Every Day's a Tax Holiday At Amazon
theodp writes "With Black Friday here, Slate's Farhad Manjoo reminds readers of how Amazon.com undersells Best Buy, the Apple store, and almost everybody else. Read his lips: no sales taxes. Unless you live in KS, KY, NY, ND, or WA, you'll pay no sales tax on many purchases from Amazon, giving Amazon a huge — and largely hidden — price advantage over most other national retailers. Amazon CEO Jeff Bezos is certainly no fan of taxes — he explored founding Amazon on an Indian reservation, and recently ponied up $100,000 to defeat a proposed WA state income tax, a good investment for someone who's cashed in close to $800,000,000 in Amazon stock this year alone. So, is Amazon's tax-free status unfair? Of course it is, says Manjoo. Amazon has physical operations in 17 states in which the company and its employees enjoy the fruits of local taxes — police and fire protection, roads, hospitals, and other infrastructure that make its operations possible. Yet Amazon skirts tax collection in most of these places through clever legal tricks."
don't all those companies that Amazon competes against elso provides jobs to workers who "in turn pay income taxes and sales taxes (when they purchase goods and services) which pay for the roads and infrastructure"?
Je ne parle pas francais.
Neither Best Buy nor Amazon include sales tax in their advertised prices. Yet Amazon's (and Neweggs, and etc.) prices are typically discounted 20% or more compared to the brick and mortar stores. Even after accounting for shipping. I don't think lack of sales tax is why people pick Amazon and Newegg.

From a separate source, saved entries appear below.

(* ===== verification/Timezone.v ===== *)
(** * Timezone: [pytz.timezone], [astimezone] and aware comparison

    Phase 1 of [update_match_statuses.py] (lines 19-28) resolves the
    tournament's zone name, falls back to ['Asia/Kolkata'] on
    [UnknownTimeZoneError], converts the match time and the current time
    into that zone and compares them.  This file models the zone database
    as a list of zones (a zone maps each UTC instant to the local-time
    type in force: offset, DST flag, abbreviation, as pytz's [_tzinfos]
    do), the lookup as pytz's case-insensitive name lookup, and
    [astimezone] / [<=] following CPython's [datetime._cmp].

    Main result: [astimezone_le], the comparison in any zone is the
    comparison of the instants, so the zone chosen never changes which
    matches go live. *)

From S2P Require Import Prelude Models.
From Stdlib Require Import List.
Import ListNotations.
Local Open Scope Z_scope.

(** The local-time type pytz attaches to a converted datetime:
    [(utcoffset, dst, tzname)]; pytz keeps one [tzinfo] instance per
    such triple and zone. *)
Record ttinfo := mkTT { utcoffset : Z; dst : Z; tzname : string }.

#[export] Instance ttinfo_eq_dec : EqDecision ttinfo.
Proof. solve_decision. Defined.

Record zone := mkZone { zone_name : string; at_utc : instant -> ttinfo }.

(** The [tzinfo] object of an aware datetime: its zone and the local-time
    type; two are the same object exactly when both agree. *)
Definition tzinfo := (string * ttinfo)%type.

(** An aware datetime: local wall-clock time and its [tzinfo]. *)
Record aware := mkAware { naive : Z; tz : tzinfo }.

(** [dt.astimezone(z)] of the instant [u]. *)
Definition astimezone (z : zone) (u : instant) : aware :=
  let tt := at_utc z u in mkAware (u + utcoffset tt) (zone_name z, tt).

(** [dt - dt.utcoffset()]: the UTC instant of an aware datetime. *)
Definition to_utc (a : aware) : instant := naive a - utcoffset (snd (tz a)).

(** CPython [datetime._cmp] for [<=]: the same [tzinfo] object, or equal
    offsets, compare wall time; otherwise the UTC instants. *)
Definition aware_le (a b : aware) : bool :=
  if bool_decide (tz a = tz b) then Z.leb (naive a) (naive b)
  else if Z.eqb (utcoffset (snd (tz a))) (utcoffset (snd (tz b)))
       then Z.leb (naive a) (naive b)
       else Z.leb (to_utc a) (to_utc b).

(** [pytz.timezone(name)]: ['UTC'] in any case is the UTC zone; any other
    name is looked up case-insensitively in the database; [None] is
    [UnknownTimeZoneError]. *)
Definition pytz_timezone (db : list zone) (name : string) : option zone :=
  if iexact name "UTC" then Some (mkZone "UTC" (fun _ => mkTT 0 0 "UTC"))
  else List.find (fun z => iexact (zone_name z) name) db.

(** [update_match_statuses.py] lines 19-23:
    [tz_name = match.tournament.timezone or 'Asia/Kolkata'], then
    [pytz.timezone(tz_name)], falling back to
    [pytz.timezone('Asia/Kolkata')] on [UnknownTimeZoneError] (which
    itself raises if the database lacks that zone: [None]). *)
Definition resolve_tz (db : list zone) (t : Tournament.t) : option zone :=
  let tz_name := Tournament.timezone t or_else Tournament.default_timezone in
  match pytz_timezone db tz_name with
  | Some z => Some z
  | None => pytz_timezone db Tournament.default_timezone
  end.

(** ** Comparison in a zone is comparison of instants *)

Lemma to_utc_astimezone z u : to_utc (astimezone z u) = u.
Proof. unfold to_utc, astimezone; simpl. lia. Qed.

(** Equal offsets make wall-time and instant comparison agree. *)
Lemma naive_le_same_offset z a b :
  utcoffset (at_utc z a) = utcoffset (at_utc z b) ->
  Z.leb (naive (astimezone z a)) (naive (astimezone z b)) = Z.leb a b.
Proof.
  intros Hoff. unfold astimezone; simpl. rewrite Hoff.
  destruct (Z.leb_spec (a + utcoffset (at_utc z b)) (b + utcoffset (at_utc z b)));
    destruct (Z.leb_spec a b); lia.
Qed.

(** C16: Converting two instants into the same zone and comparing them with
    Python's rule for aware datetimes is comparing the instants, whatever
    the zone and its DST rules. *)
Theorem astimezone_le z a b :
  aware_le (astimezone z a) (astimezone z b) = Z.leb a b.
Proof.
  unfold aware_le. case_bool_decide as Htz.
  - apply naive_le_same_offset. simpl in Htz. by injection Htz as ->.
  - destruct (Z.eqb_spec (utcoffset (snd (tz (astimezone z a))))
                         (utcoffset (snd (tz (astimezone z b))))) as [Hoff|].
    + by apply naive_le_same_offset.
    + by rewrite !to_utc_astimezone.
Qed.

(** [resolve_tz] succeeds whenever the database has the default zone. *)
Lemma resolve_tz_some db t z :
  pytz_timezone db Tournament.default_timezone = Some z ->
  exists z', resolve_tz db t = Some z'.
Proof.
  intros Hd. unfold resolve_tz.
  case_match; [by eexists|]. rewrite Hd. by eexists.
Qed.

Honestly, the whole practice of even calling it "online" sales is a misnomer that confuses the argument. "Online" sales have existed long before "Online" existed. "Online" sales ARE mail-order sales. Arguing about Amazon mail-order is no different then arguing about people buying mail-order in 1900. Just as with everything else, "On a computer" does not make mail-order some completely new thing that is somehow magically different from what has been going on for the last 100 years.
Do you believe that shipping 100 widgets on a single truck to a single store costs anywhere close to shipping 100 widgets individually to 100 people's doorsteps?